*Stored data entries:*
Lemma newThread_words_ok t m :
  fits t 304 -> mapped m t 76 ->
  exists m', newThread_words t m = Ok m' /\ block m' t (replicate 9 0) /\
    (forall x, is_Some (m !! x) -> is_Some (m' !! x)) /\ (forall x, ~ (t <= x < t + 304) -> m' !! x = m !! x).
Proof.
  intros (A & L & H) M. unfold newThread_words, stackTop_at. rewrite store_ok; [|done|].
  2: { replace t with (t + 4 * 0) by lia. apply M. lia. }
  cbn [mbind outcome_bind].
  edestruct (for_range_ind (fun i (m' : gmap Z Z) => (forall j, 0 <= j < i + 1 -> m' !! (t + 4 * j) = Some 0) /\
     (forall x, is_Some (m !! x) -> is_Some (m' !! x)) /\ (forall x, ~ (t <= x < t + 304) -> m' !! x = m !! x)))
    as (m' & -> & Hz & Hs & Ho); [| | |exists m'; split; [done|split; [|done]]].
  - done.
  - split; [|split].
    + intros j Hj. replace (t + 4 * j) with t by lia. by rewrite lookup_insert_eq.
    + intros x Hx. apply lookup_insert_is_Some'. by right.
    + intros x Hx. rewrite lookup_insert_ne by lia. done.
  - intros i m' Hi (Hz & Hs & Ho). unfold machineState_at, MachineStateSize in *. rewrite store_ok.
    + eexists. split; [done|]. split; [|split].
      * intros j Hj. destruct (decide (j = i + 1)) as [->|]; [replace (t + 4 * (i + 1)) with (t + 4 + 4 * i) by lia; by rewrite lookup_insert_eq|].
        rewrite lookup_insert_ne by lia. apply Hz. lia.
      * intros x Hx. apply lookup_insert_is_Some'. right. by apply Hs.
      * intros x Hx. rewrite lookup_insert_ne by lia. by apply Ho.
    + replace (t + 4 + 4 * i) with (t + (1 + i) * 4) by lia. by rewrite Z.mod_add by lia.
    + apply Hs. replace (t + 4 + 4 * i) with (t + 4 * (i + 1)) by lia. apply M. lia.
  - intros i v Hi. apply lookup_replicate in Hi as [-> Hi]. apply Hz. unfold MachineStateSize. lia.
Qed.

(** The registers with which a new thread starts. *)
Definition first_regs (ThreadBegin ThreadFinish stack func arg : Z) : Regs :=
  mkRegs 0 0 ThreadBegin arg 0 func ThreadFinish (stack + 4 * (StackSize - 4) - 4).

*The problem:* Copy out each entry precisely. Leave nothing out.

*Solution for this exercise:*
Lemma newThread_words_ok t m :
  fits t 304 -> mapped m t 76 ->
  exists m', newThread_words t m = Ok m' /\ block m' t (replicate 9 0) /\
    (forall x, is_Some (m !! x) -> is_Some (m' !! x)) /\ (forall x, ~ (t <= x < t + 304) -> m' !! x = m !! x).
Proof.
  intros (A & L & H) M. unfold newThread_words, stackTop_at. rewrite store_ok; [|done|].
  2: { replace t with (t + 4 * 0) by lia. apply M. lia. }
  cbn [mbind outcome_bind].
  edestruct (for_range_ind (fun i (m' : gmap Z Z) => (forall j, 0 <= j < i + 1 -> m' !! (t + 4 * j) = Some 0) /\
     (forall x, is_Some (m !! x) -> is_Some (m' !! x)) /\ (forall x, ~ (t <= x < t + 304) -> m' !! x = m !! x)))
    as (m' & -> & Hz & Hs & Ho); [| | |exists m'; split; [done|split; [|done]]].
  - done.
  - split; [|split].
    + intros j Hj. replace (t + 4 * j) with t by lia. by rewrite lookup_insert_eq.
    + intros x Hx. apply lookup_insert_is_Some'. by right.
    + intros x Hx. rewrite lookup_insert_ne by lia. done.
  - intros i m' Hi (Hz & Hs & Ho). unfold machineState_at, MachineStateSize in *. rewrite store_ok.
    + eexists. split; [done|]. split; [|split].
      * intros j Hj. destruct (decide (j = i + 1)) as [->|]; [replace (t + 4 * (i + 1)) with (t + 4 + 4 * i) by lia; by rewrite lookup_insert_eq|].
        rewrite lookup_insert_ne by lia. apply Hz. lia.
      * intros x Hx. apply lookup_insert_is_Some'. right. by apply Hs.
      * intros x Hx. rewrite lookup_insert_ne by lia. by apply Ho.
    + replace (t + 4 + 4 * i) with (t + (1 + i) * 4) by lia. by rewrite Z.mod_add by lia.
    + apply Hs. replace (t + 4 + 4 * i) with (t + 4 * (i + 1)) by lia. apply M. lia.
  - intros i v Hi. apply lookup_replicate in Hi as [-> Hi]. apply Hz. unfold MachineStateSize. lia.
Qed.

(** The registers with which a new thread starts. *)
Definition first_regs (ThreadBegin ThreadFinish stack func arg : Z) : Regs :=
  mkRegs 0 0 ThreadBegin arg 0 func ThreadFinish (stack + 4 * (StackSize - 4) - 4).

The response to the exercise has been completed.